Dakar, cité métisse


Contrairement à mes précédentes aventures, mon séjour prolongé dans la capitale sénégalaise me permet d'étudier attentivement ses diverses caractéristiques, ainsi que de m'intégrer, un peu, à sa population cosmopolite. Aussi, je la parcours en tous sens, en bus ou taxi déglingués, et, bien sûr, à pied, le plus souvent en compagnie de ce cher Eddy.


Dakar, qui est ma porte d'entrée de l'Afrique Noire, est l'une des principales capitales politiques, économiques et culturelles d'Afrique de l'Ouest. Fondée par les colons français à la fin du XIXe siècle, elle subit depuis un développement exponentiel. Aujourd'hui, l'agglomération déborde largement la presqu'île du Cap-Vert et comprend de trois à quatre millions d'habitants, alors que la population du pays est estimée à quatorze. La presqu'île, formation volcanique, forme un triangle d'environ quinze kilomètres sur dix. Partout, des chantiers occupent les derniers mètres carrés disponibles.

On y trouve des équipements majeurs, tel que l'immense port, au Sud-Est, qui voit débarquer chaque jour des milliers de conteneurs, ou l'aéroport international, au Nord-Ouest, au beau milieu de quartiers d'habitation. Le long des côtes, les dernières plages publiques sont encadrées de complexes hôteliers fastueux ou de villas splendides, qui tranchent avec les ports de pêche à la pirogue ou les lieux sacrés préservés.
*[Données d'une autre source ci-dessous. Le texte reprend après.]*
(** When a prune is not refused. *)
Definition prune_allowed (m : PruningManager) (to current : Z) (is_ibd : bool) : bool :=
  is_enabled m &&
  (negb is_ibd || ibd_prune (config m) && can_incremental_prune_during_ibd m && (min_blocks_for_incremental_prune (config m) <=? current)) &&
  (to <? current) && (min_blocks_to_keep (config m) <=? sat_sub current to).
Lemma prune_to_height_cases m to current is_ibd s :
  if prune_allowed m to current is_ibd
  then prune_to_height m to current is_ibd s
       = (let* st := prune_mode m to current in
          modify (λ s, mkPruner (db s) (filters s) (add_stats (stats s) st to)) ;; ret st) s
  else ∃ e, prune_to_height m to current is_ibd s = (s, Err e).
Proof.
  unfold prune_allowed, prune_to_height. destruct (is_enabled m); cbn [negb andb]; [|by eexists].
  rewrite (Z.leb_antisym to current), (Z.leb_antisym (sat_sub current to)), (Z.leb_antisym current (min_blocks_for_incremental_prune (config m))).
  destruct is_ibd, (ibd_prune (config m)), (can_incremental_prune_during_ibd m), (current <? min_blocks_for_incremental_prune (config m)),
    (to <? current), (sat_sub current to <? min_blocks_to_keep (config m)); cbn [negb andb orb]; first [done|by eexists].
Qed.
Lemma ready_pass_spec waiting t t' still added :
  built t → Forall member waiting → ready_pass sel mp utxos waiting t = (t', still, added) →
  built t' ∧ Forall member still ∧ (length still + (if added then 1 else 0) ≤ length waiting)%nat.
Proof.
  revert t t' still added. induction waiting as [|tx waiting IH]; intros t t' still added Hb; cbn [ready_pass].
  { intros _ [= <- <- <-]. by split_and!; [|constructor|cbn; lia]. }
  intros [Hm Hw]%Forall_cons. cbn [length]. case_bool_decide as Hin.
  { intros (? & ? & ?)%IH; [|done|done]. split_and!; [done|done|lia]. }
  destruct (parent_still_unselected _ _ _ _) eqn:Er.
  - destruct (ready_pass _ _ _ waiting t) as [[t1 st] ad] eqn:E. intros [= <- <- <-].
    apply IH in E as (? & ? & ?); [|done|done]. cbn [length]. split_and!; [done|by constructor|lia].
  - destruct (try_add_to_block _ _ _ _ _ _) as [r t1] eqn:Et.
    assert (built t1) as Hb1.
    { destruct r; [by eapply built_one|..]; apply try_add_true in Et as [[? _]|[_ ->]]; done. }
    destruct (ready_pass _ _ _ waiting t1) as [[t2 st] ad] eqn:E. intros [= <- <- <-].
    apply IH in E as (? & ? & ?); [|done|done]. split_and!; [done|done|]. destruct (bool_decide _), ad; cbn [orb] in *; lia.
Qed.
Lemma ready_loop_spec fuel waiting t t' still :
  built t → Forall member waiting → ready_loop sel mp utxos fuel waiting t = (t', still) → built t' ∧ Forall member still.
Proof.
  revert waiting t. induction fuel as [|fuel IH]; intros waiting t Hb Hw; cbn [ready_loop]; [by intros [= <- <-]|].
  destruct (ready_pass _ _ _ waiting t) as [[t1 st] ad] eqn:E. apply ready_pass_spec in E as (? & ? & _); [|done|done].
  destruct ad; [by apply IH|by intros [= <- <-]].
Qed.

Lemma paying_package_spec anchor waiting s parents child :
  chosen s → Forall member waiting → paying_package sel mp utxos anchor waiting (ids_of s) = Some (parents, child) →
  member child ∧ unselected_ancestors mp utxos (ids_of s) child = Some parents ∧ parents ≠ [] ∧
  package_pays sel mp utxos parents child = true.
Proof.
  intros Hs. induction 1 as [|c waiting Hc _ IH]; cbn [paying_package]; [done|]. destruct (_ || _); [done|].
  destruct (unselected_ancestors _ _ _ c) as [ps|] eqn:Eu; [|done]. destruct (_ && _) eqn:E; [|done].
  apply andb_true_iff in E as [Ha%bool_decide_eq_true Hp]. intros [= -> ->]. split_and!; [done|done| |done].
  intros ->. by apply elem_of_nil in Ha.
Qed.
Le centre-ville, à la pointe Sud, avec ses rues commerçantes et arborées, est évidemment d'inspiration européenne, le pays n'ayant obtenu son indépendance qu'en 1960. Relativement propre et moderne, il est dominé par quelques hauts buildings et abrite les administrations, tel que le Palais présidentiel, l'Assemblée et autres ministères. A proximité, la médina, qui n'a rien à voir avec les cités médiévales arabes ; c'est un quartier populaire vétuste et dense, datant de l'époque coloniale.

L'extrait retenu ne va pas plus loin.